ASSIGNMENT:
Nothing below is to be printed except the lines between the line holding "words of the" and the line holding "- cbn [dev status_len", inclusive, each exactly as it appears.

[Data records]
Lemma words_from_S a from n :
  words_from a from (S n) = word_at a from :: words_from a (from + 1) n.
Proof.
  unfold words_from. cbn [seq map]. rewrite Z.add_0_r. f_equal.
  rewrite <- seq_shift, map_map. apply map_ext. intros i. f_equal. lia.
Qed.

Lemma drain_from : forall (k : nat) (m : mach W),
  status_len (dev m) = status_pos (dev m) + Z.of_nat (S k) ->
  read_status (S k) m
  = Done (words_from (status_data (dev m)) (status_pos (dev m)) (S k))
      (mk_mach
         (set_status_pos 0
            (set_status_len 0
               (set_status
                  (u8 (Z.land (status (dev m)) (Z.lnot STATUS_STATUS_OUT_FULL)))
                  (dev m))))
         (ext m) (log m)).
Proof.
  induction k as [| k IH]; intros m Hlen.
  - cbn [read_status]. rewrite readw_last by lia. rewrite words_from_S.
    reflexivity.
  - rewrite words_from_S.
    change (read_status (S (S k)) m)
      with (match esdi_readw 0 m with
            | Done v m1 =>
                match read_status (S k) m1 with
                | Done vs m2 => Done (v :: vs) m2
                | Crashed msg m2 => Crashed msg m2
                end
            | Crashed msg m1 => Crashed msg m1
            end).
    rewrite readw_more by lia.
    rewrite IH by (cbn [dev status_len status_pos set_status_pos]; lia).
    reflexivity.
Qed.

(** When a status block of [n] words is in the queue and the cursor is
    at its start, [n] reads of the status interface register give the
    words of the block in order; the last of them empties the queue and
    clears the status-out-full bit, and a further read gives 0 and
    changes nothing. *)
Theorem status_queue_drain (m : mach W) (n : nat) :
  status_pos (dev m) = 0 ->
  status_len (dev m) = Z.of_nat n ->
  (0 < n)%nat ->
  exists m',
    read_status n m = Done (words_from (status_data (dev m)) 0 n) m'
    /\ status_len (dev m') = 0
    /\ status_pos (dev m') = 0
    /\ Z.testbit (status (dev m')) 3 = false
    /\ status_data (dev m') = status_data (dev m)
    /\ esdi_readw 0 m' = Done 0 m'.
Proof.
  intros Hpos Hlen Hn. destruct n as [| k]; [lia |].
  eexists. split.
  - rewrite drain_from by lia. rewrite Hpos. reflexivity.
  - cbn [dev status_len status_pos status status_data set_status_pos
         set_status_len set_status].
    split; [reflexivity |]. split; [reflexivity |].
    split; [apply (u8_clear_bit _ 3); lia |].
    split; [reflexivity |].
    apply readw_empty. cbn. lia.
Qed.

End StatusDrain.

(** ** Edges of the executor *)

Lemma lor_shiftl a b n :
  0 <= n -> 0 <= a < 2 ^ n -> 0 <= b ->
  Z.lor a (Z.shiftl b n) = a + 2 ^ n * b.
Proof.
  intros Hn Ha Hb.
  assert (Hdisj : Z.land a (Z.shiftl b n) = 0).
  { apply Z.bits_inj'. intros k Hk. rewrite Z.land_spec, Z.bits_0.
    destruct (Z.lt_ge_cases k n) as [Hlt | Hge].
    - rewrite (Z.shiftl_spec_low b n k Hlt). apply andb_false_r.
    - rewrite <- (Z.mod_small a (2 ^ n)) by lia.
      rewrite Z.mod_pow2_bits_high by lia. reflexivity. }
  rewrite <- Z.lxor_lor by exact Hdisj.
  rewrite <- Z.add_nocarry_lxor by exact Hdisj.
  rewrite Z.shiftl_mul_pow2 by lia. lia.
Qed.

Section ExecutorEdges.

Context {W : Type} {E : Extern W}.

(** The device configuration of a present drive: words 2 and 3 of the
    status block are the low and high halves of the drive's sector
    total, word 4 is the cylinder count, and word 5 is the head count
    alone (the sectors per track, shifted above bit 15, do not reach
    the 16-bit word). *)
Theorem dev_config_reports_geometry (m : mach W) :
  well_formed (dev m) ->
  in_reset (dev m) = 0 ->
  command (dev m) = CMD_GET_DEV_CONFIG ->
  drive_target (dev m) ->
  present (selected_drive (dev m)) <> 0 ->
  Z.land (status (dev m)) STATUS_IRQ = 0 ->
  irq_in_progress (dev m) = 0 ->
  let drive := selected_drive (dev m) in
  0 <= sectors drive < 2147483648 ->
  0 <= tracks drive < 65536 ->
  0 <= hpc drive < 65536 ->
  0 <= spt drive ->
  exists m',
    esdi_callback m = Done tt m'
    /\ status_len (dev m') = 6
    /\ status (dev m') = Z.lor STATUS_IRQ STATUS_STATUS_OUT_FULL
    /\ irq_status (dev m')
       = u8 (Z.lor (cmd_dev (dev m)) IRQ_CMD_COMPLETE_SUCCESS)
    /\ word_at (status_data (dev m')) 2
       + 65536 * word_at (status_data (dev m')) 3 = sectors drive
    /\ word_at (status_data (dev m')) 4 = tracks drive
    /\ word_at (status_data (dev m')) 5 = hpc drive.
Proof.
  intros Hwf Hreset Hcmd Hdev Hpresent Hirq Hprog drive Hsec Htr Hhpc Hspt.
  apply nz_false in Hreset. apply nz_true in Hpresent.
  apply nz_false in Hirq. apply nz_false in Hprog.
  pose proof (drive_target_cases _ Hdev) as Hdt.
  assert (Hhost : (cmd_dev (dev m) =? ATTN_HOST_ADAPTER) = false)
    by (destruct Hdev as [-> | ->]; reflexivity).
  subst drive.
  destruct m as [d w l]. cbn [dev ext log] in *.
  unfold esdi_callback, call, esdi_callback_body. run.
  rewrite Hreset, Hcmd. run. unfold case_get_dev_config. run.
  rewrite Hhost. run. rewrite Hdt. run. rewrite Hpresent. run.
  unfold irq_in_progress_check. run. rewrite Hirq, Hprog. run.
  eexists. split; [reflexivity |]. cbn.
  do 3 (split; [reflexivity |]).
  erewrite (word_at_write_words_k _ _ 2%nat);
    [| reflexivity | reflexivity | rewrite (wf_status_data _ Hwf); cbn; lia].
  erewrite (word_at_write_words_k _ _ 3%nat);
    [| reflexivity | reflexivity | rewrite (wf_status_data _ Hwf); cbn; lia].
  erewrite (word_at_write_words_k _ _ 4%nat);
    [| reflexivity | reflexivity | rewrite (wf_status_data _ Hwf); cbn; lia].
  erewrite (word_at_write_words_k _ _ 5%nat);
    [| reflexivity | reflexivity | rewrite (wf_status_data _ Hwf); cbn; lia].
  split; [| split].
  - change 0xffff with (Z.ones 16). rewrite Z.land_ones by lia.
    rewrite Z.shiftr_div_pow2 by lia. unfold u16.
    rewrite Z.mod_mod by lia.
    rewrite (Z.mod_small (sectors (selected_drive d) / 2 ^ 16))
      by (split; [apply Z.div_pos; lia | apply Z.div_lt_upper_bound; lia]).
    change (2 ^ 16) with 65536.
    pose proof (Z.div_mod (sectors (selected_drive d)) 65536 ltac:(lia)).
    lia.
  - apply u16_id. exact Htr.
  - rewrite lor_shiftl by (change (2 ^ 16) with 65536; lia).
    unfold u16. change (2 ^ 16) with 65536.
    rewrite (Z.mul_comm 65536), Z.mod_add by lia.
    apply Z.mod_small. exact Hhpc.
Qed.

EXERCISE ANSWER:
    words of the block in order; the last of them empties the queue and
    clears the status-out-full bit, and a further read gives 0 and
    changes nothing. *)
Theorem status_queue_drain (m : mach W) (n : nat) :
  status_pos (dev m) = 0 ->
  status_len (dev m) = Z.of_nat n ->
  (0 < n)%nat ->
  exists m',
    read_status n m = Done (words_from (status_data (dev m)) 0 n) m'
    /\ status_len (dev m') = 0
    /\ status_pos (dev m') = 0
    /\ Z.testbit (status (dev m')) 3 = false
    /\ status_data (dev m') = status_data (dev m)
    /\ esdi_readw 0 m' = Done 0 m'.
Proof.
  intros Hpos Hlen Hn. destruct n as [| k]; [lia |].
  eexists. split.
  - rewrite drain_from by lia. rewrite Hpos. reflexivity.
  - cbn [dev status_len status_pos status status_data set_status_pos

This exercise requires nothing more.